The input:
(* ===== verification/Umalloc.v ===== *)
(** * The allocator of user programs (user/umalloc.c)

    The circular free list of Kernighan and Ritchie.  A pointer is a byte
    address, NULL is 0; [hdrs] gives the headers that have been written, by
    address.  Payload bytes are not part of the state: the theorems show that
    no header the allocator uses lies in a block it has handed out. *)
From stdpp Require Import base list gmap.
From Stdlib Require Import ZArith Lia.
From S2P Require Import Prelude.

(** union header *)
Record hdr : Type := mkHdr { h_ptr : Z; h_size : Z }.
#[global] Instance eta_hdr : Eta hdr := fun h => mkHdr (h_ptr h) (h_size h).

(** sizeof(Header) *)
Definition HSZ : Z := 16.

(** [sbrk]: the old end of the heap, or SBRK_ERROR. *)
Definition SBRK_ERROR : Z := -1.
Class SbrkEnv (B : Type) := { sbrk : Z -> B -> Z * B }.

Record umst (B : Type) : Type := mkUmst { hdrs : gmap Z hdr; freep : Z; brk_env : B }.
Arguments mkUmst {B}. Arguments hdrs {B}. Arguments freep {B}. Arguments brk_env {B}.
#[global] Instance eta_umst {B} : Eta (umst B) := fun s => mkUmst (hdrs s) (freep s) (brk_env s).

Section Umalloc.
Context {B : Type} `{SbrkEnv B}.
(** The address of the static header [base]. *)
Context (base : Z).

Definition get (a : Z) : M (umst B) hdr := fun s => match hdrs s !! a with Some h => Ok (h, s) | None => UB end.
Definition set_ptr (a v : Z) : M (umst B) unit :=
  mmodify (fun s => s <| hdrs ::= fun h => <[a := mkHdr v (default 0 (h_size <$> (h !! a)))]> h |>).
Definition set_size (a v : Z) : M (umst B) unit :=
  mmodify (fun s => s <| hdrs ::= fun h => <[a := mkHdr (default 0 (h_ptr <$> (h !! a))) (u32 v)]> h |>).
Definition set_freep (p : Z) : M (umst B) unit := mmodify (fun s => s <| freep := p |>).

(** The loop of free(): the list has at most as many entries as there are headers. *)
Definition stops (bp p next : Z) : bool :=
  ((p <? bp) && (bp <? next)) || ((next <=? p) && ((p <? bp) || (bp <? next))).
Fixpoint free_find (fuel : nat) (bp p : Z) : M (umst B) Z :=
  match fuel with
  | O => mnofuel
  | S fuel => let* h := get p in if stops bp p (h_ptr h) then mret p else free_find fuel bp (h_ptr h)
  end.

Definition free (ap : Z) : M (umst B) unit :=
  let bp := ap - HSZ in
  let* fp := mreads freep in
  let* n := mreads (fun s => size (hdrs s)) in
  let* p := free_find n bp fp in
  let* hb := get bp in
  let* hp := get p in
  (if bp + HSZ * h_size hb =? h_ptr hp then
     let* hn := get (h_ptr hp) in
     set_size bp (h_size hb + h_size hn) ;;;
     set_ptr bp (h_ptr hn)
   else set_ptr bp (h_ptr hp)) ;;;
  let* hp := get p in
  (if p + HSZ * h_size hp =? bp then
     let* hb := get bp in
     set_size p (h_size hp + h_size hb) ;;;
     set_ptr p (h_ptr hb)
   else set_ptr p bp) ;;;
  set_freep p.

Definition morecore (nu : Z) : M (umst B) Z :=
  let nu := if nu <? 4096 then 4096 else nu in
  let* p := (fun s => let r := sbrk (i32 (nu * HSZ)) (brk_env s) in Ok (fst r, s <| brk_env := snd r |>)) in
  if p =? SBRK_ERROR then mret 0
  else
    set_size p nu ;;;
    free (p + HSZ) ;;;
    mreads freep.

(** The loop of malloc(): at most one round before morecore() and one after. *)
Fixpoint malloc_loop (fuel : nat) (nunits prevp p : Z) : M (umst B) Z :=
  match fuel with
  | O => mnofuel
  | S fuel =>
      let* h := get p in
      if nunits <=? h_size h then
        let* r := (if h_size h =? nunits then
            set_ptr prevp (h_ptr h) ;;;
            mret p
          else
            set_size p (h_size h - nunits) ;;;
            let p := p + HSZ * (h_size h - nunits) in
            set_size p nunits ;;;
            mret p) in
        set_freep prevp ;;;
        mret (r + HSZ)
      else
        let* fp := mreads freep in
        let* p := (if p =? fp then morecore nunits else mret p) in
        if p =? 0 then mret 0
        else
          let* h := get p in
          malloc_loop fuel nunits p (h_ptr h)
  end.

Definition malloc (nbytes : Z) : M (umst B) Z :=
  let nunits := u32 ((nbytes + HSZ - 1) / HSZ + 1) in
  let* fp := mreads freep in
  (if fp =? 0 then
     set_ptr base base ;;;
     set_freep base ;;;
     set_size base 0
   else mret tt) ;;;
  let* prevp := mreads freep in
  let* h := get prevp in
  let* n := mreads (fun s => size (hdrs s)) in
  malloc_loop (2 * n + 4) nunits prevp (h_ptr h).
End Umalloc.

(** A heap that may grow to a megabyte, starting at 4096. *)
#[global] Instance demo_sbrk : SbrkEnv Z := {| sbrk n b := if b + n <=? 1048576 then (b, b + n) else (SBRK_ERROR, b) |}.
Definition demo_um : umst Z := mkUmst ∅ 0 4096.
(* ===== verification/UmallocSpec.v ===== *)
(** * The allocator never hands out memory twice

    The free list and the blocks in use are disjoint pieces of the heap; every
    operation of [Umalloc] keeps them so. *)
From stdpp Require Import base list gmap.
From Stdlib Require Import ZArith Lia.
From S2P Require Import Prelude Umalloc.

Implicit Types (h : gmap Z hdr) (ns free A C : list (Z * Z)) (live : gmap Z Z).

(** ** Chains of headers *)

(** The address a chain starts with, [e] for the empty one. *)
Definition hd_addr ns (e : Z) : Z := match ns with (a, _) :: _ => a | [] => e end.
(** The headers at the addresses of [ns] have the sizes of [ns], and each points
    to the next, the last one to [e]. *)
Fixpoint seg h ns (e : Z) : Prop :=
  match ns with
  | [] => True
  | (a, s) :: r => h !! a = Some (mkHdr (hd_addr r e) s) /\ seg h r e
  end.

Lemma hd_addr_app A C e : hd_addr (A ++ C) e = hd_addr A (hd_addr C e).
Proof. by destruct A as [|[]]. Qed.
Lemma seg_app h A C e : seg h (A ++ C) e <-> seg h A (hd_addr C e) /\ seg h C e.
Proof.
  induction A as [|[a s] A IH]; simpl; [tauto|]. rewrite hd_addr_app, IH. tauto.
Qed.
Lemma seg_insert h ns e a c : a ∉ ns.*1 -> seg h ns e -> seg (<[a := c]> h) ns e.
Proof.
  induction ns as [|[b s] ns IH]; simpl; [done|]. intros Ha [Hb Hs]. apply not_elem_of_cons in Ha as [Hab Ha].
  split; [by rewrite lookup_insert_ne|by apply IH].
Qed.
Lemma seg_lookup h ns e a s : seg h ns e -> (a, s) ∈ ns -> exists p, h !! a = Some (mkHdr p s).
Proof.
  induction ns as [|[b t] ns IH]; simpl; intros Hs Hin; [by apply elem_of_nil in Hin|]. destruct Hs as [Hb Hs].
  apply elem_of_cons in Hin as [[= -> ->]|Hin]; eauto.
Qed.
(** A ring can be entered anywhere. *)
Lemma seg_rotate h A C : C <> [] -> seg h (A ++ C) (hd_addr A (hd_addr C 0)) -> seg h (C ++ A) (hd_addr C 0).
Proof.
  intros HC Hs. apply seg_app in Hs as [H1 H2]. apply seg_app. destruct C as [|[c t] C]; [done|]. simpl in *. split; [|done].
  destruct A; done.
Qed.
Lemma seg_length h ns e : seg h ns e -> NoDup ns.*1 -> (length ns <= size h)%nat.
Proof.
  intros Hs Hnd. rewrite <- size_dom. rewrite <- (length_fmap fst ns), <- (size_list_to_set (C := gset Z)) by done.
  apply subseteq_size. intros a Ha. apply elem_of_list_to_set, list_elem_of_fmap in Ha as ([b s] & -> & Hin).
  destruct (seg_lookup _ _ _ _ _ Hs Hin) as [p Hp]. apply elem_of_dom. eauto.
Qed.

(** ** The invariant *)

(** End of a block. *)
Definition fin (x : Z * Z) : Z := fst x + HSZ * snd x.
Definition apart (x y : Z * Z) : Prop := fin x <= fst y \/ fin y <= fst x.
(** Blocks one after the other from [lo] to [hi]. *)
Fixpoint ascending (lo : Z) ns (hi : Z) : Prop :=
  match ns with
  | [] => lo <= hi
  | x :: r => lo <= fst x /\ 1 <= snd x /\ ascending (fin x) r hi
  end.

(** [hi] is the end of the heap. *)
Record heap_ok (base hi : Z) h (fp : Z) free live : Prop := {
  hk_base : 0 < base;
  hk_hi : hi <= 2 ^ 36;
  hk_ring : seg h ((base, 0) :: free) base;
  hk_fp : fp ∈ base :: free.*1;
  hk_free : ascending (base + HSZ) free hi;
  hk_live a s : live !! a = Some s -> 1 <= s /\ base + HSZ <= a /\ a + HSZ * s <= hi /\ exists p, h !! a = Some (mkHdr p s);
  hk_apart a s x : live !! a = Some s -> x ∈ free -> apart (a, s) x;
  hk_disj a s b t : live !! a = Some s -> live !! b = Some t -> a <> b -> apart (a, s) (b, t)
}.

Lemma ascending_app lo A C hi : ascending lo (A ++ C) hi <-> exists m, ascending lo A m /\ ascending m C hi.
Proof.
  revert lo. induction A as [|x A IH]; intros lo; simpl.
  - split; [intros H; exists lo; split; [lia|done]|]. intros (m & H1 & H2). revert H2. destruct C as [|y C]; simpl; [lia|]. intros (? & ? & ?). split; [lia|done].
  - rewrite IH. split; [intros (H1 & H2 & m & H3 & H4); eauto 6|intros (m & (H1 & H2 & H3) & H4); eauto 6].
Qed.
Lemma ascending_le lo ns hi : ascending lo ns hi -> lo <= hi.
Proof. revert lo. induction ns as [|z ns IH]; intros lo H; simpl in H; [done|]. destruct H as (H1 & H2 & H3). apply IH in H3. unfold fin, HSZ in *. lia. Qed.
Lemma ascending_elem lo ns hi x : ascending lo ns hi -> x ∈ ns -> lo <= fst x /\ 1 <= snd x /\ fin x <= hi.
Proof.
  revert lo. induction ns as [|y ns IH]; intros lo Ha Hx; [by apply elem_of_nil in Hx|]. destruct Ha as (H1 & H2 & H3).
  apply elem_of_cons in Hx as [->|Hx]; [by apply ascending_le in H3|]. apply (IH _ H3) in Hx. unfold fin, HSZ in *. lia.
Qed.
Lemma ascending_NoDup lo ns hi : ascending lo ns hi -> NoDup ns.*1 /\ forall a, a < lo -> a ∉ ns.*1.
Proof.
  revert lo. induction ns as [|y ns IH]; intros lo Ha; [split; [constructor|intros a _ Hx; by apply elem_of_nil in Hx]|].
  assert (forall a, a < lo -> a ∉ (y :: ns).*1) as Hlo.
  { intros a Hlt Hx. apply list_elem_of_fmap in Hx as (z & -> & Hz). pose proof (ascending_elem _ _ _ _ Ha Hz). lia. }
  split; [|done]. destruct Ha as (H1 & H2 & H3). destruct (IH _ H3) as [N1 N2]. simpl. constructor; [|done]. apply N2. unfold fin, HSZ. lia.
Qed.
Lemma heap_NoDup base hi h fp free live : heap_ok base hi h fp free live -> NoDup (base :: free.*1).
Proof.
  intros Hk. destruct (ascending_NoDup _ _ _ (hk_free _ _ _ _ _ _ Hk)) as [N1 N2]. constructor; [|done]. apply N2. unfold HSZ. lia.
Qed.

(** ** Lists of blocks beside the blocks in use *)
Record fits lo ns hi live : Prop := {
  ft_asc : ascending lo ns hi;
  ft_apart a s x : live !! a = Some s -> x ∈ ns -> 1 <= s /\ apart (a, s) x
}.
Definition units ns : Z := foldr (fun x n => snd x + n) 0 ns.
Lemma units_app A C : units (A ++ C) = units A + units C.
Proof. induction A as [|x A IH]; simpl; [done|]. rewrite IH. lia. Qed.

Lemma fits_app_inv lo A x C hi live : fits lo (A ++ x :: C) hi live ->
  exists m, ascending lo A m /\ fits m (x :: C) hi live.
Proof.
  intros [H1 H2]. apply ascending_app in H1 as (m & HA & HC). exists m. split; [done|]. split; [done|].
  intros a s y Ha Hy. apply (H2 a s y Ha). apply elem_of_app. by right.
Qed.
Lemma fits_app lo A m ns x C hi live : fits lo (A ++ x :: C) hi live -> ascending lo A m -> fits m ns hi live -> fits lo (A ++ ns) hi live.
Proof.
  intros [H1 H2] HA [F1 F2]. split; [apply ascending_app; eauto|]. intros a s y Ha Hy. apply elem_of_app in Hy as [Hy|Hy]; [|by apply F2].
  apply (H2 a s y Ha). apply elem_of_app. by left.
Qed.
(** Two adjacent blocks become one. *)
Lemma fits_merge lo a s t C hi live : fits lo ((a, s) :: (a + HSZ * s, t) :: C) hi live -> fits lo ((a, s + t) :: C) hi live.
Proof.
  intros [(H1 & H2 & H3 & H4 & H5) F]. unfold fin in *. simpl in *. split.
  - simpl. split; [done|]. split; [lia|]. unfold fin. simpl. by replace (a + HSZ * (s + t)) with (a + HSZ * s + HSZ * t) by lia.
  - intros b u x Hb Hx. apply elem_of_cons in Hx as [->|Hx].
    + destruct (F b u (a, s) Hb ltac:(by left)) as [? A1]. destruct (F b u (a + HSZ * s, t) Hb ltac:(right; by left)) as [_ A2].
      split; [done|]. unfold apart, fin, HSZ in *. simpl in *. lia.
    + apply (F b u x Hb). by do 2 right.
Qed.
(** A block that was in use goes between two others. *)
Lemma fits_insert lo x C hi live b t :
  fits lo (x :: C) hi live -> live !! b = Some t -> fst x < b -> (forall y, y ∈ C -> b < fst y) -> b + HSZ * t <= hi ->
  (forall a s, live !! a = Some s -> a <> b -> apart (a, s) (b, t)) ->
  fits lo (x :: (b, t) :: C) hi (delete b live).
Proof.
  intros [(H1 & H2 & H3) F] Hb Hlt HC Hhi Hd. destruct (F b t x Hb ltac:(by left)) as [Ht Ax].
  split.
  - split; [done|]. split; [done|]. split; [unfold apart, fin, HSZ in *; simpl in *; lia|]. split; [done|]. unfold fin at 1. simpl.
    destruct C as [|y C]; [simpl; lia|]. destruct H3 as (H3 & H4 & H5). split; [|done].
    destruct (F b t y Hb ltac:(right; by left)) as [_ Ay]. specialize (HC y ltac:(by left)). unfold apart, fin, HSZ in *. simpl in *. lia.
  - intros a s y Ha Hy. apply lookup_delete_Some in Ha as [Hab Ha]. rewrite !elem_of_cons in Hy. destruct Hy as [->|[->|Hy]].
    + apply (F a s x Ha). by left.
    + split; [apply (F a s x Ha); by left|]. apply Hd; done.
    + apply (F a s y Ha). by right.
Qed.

What you should do: The line containing "- intros a s" marks the start. Reproduce it and all lines after it through the end of the listing, exactly and alone.

Your response:
  - intros a s y Ha Hy. apply lookup_delete_Some in Ha as [Hab Ha]. rewrite !elem_of_cons in Hy. destruct Hy as [->|[->|Hy]].
    + apply (F a s x Ha). by left.
    + split; [apply (F a s x Ha); by left|]. apply Hd; done.
    + apply (F a s y Ha). by right.
Qed.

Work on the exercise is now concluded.